Why the arts matter more when tragedies like the Orlando shooting happen

A few days ago, I wrote about what I say to my young son about the violence in Chicago, the city we live in.  This morning, we learned about the cruelty in an Orlando, Florida gay night club.  My 8-year-old daughter and 11-year-old son are unjustly growing up in a time when the life-damaging racism, sexism, discrimination, and inequality takes on a new ugly power–it goes unseen until it’s too late.

Sadly, we cannot protect our children and young people from knowing about these atrocities of life because just as technology revolutionized their world, it also destroyed the gradual transition into adulthood.

When I grew up in the 1970s and 80s, the racism was blatant.  Hate was blatant.  It still can be.  However, now, we also talk about micro-aggressions, those subtly abrasive forms of discrimination that are hard to identify but we know something is wrong.  Today, in a world of more opportunities for youth, hate can be subtextual.

But the arts are also blatant and subtextual.  It is the arts, music, writing, story telling, and listening that sprouts empathy in us. The arts are what changes people’s hearts and minds. And this helps us heal.

When things get ugly in life, I turn to music.  I find comfort and company in the melodies and harmonies.  I’m teaching my own children to do the same. Tonight, we watched the Tony Awards as a family.  My son and daughter got sleepy.  They were in bed but I roused them to watch the Hamilton performance.  They love this musical’s songs.

I want music to be an essential element of my children’s self-expression.  My son sings.  My daughter dances flamenco.  We all jam out to classics by Ray Charles, La Sonora Santanera, and so many others when I drive them to school each morning.  Some mornings, my son chooses smooth jazz.  Other mornings, my daughter prefers Latin jazz.  Music helps us bond.

The truth is, I do feel lost when I hear about tragedies like Orlando’s and Sandy Hook’s and Paris’s and my native city’s.  But I cannot lose faith or drown myself in anger.

All I can do is raise my children as empathic souls who remain sensitive to the lives of others and who have the confidence to be who they are and love what they love and one day love whoever they want to love–as long as that person gives them the love and respect they deserve.  As Lin-Manuel Miranda said in his Tony Award speech, “Love is love is love is love . . . ” My children know this and, one day, they will understand this on a deeper level.

As we watched the performance from Fiddler on the Roof tonight, I thought about my colleague and mentor Robin Bennett who drafted me to play the constable in the high-school’s performance when I started teaching at Jones College Prep in 2006.  “Ray,” she told me one day by the mailboxes, “you look like you’ve been on stage.  I have a part for you to play.”  I couldn’t say no.  She didn’t let me.
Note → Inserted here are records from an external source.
(** * The job agents of MARO's local process mode

    A shallow embedding of [maro/cli/process/agent/job_agent.py]: the
    pending-job scheduler ([PendingJobAgent]), the liveness tracker with its
    idle-shutdown policy ([JobTrackingAgent]) and the kill-ticket processor
    ([KilledJobAgent]).

    The agents share nothing but a Redis store.  The store is modelled
    concretely: the two ticket lists, the details and settings hashes, and
    the running-job hash.  What is stored is text; it is modelled by what
    [json.loads] or [int] make of it, with a case for text they reject.

    The operating system is an interface ([OS]): the calls of [os],
    [subprocess] and [psutil], and the two helpers of
    [maro.cli.process.utils.details] that are not part of this file.

    A method is a function on a state (store, operating system, trace,
    and the tracker's counter) that returns or raises.  Every write to the
    store and every action on the operating system is appended to the
    trace, so that what was done, and in which order, can be stated; a call
    the operating system refuses raises and leaves no entry.  The
    [while True] of an agent is unrolled along a schedule that says what the
    rest of the world did during each [time.sleep]. *)

From Stdlib Require Import ZArith Ascii String List Lia.
From stdpp Require Import base gmap strings list fin_maps pretty.

Local Open Scope Z_scope.
Set Warnings "-register-all".

(** ** Python values and exceptions *)

(** What [json.loads] returns.  Floats are left out: no value handled by the
    agents is one. *)
Inductive json : Type :=
| JNull
| JBool (b : bool)
| JInt (z : Z)
| JStr (s : string)
| JList (l : list json)
| JDict (d : list (string * json)).

Inductive exn : Type :=
| TypeError
| KeyError (key : string)
| AttributeError
| ValueError
| JSONDecodeError
| DataError
| ProcessLookupError
| OSError.

(** A Python [dict] keeps insertion order: an association list, read at the
    first binding of the key. *)
Fixpoint dict_get {V : Type} (k : string) (d : list (string * V)) : option V :=
  match d with
  | [] => None
  | (k', v) :: d' => if decide (k' = k) then Some v else dict_get k d'
  end.

(** [bool] is a subclass of [int]. *)
Definition as_int (j : json) : option Z :=
  match j with
  | JInt z => Some z
  | JBool b => Some (if b then 1 else 0)
  | _ => None
  end.

(** [for x in j]: a list yields its elements, a dict its keys, a string its
    characters; anything else is not iterable. *)
Definition iterate (j : json) : option (list json) :=
  match j with
  | JList l => Some l
  | JDict d => Some (map (λ kv, JStr kv.1) d)
  | JStr s => Some (map (λ c, JStr (String c EmptyString)) (list_ascii_of_string s))
  | _ => None
  end.

Definition as_str (j : json) : option string :=
  match j with JStr s => Some s | _ => None end.

(** The argument vector [subprocess.Popen(command, shell=True)] builds: a
    string is the command line, any other iterable must consist of strings. *)
Definition popen_args (command : json) : option (list string) :=
  match command with
  | JStr s => Some [s]
  | _ => l ← iterate command; mapM as_str l
  end.

(** [collections.defaultdict(list)] with [d[k].append(x)]: a missing key is
    created, at the end, on first access. *)
Fixpoint defaultdict_append (k : string) (x : Z) (d : list (string * list Z))
  : list (string * list Z) :=
  match d with
  | [] => [(k, [x])]
  | (k', l) :: d' =>
      if decide (k' = k) then (k', l ++ [x]) :: d'
      else (k', l) :: defaultdict_append k x d'
  end.

Definition json_of_pid_dict (d : list (string * list Z)) : json :=
  JDict (map (λ kl, (kl.1, JList (map JInt kl.2))) d).

(** ** The Redis store *)

(** A stored byte string, seen through [json.loads]: either the text of the
    document [j] ([json.dumps j]), or text that does not parse. *)
Inductive payload : Type :=
| Doc (j : json)
| Malformed (raw : string).

(** A field of the settings hash, seen through [int(...)]: either text that
    reads as the integer [z], or text that does not. *)
Inductive setting_value : Type :=
| Num (z : Z)
| NotNum (raw : string).

Definition json_dumps (j : json) : payload := Doc j.

Definition json_loads (v : option payload) : exn + json :=
  match v with
  | None => inl TypeError
  | Some (Malformed _) => inl JSONDecodeError
  | Some (Doc j) => inr j
  end.

Definition py_int (v : option setting_value) : exn + Z :=
  match v with
  | None => inl TypeError
  | Some (NotNum _) => inl ValueError
  | Some (Num z) => inr z
  end.

(** The five keys of [ProcessRedisName].  The tracker iterates over the
    running-job hash, so that hash is a list of fields, in the order
    [HGETALL] returns them: the order of insertion, for a small hash.  The
    other two hashes are only read by field. *)
Record Redis : Type := mkRedis {
  PENDING_JOB_TICKETS : list string;
  KILLED_JOB_TICKETS : list string;
  JOB_DETAILS : gmap string payload;
  RUNNING_JOB : list (string * payload);
  SETTING : gmap string setting_value;
}.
Working under her direction, learning lines, learning songs, interacting with amazing talented teens is an experience I still treasure.  Sadly, Robin passed away a few years after that collaboration.  Robin Bennett changed young people’s lives with the arts.

My experience with the arts has not been as rich or long lasting as I would have liked.  I sang with some trouble in high school.  But I danced easily.  During my teen years, I got to tap dance, and, in my early 20s, I performed Mexican folkloric dances on quite a few stages.  I sometimes joke, “God didn’t give me height–but he gave me rhythm.”  I loved being on the stage.  I’ve also wanted to be a DJ, and I wish I could draw.  I want my children’s experiences with the arts to be stronger and more long lived.

More children and teens–not just the rich or the suburban–need access to the arts.  So we must work to increase access to the arts in schools and communities.

But there are also arts education opportunities we can create.

Our children and young adults will see the ugliness that happens in the world on their computers and phones.  So we must fight against the unjust cruelty–the macro- and micro-agressions–by reminding the children in our lives that there is also good in the world.  As Barbara Streisand said tonight, “Art can entertain us and educate us and–at times like these–console us.”  Today’s technology allows us to expose the children and young people in our lives to amazing performances and art, and music, and poetry, and the experiences of others.

May all of us who have the opportunity to work with and influence children and young people find the courage and energy to expose them to the arts, so they can shape a world where the arts are for everyone and envision a world where everyone with a good heart has a place to live and love.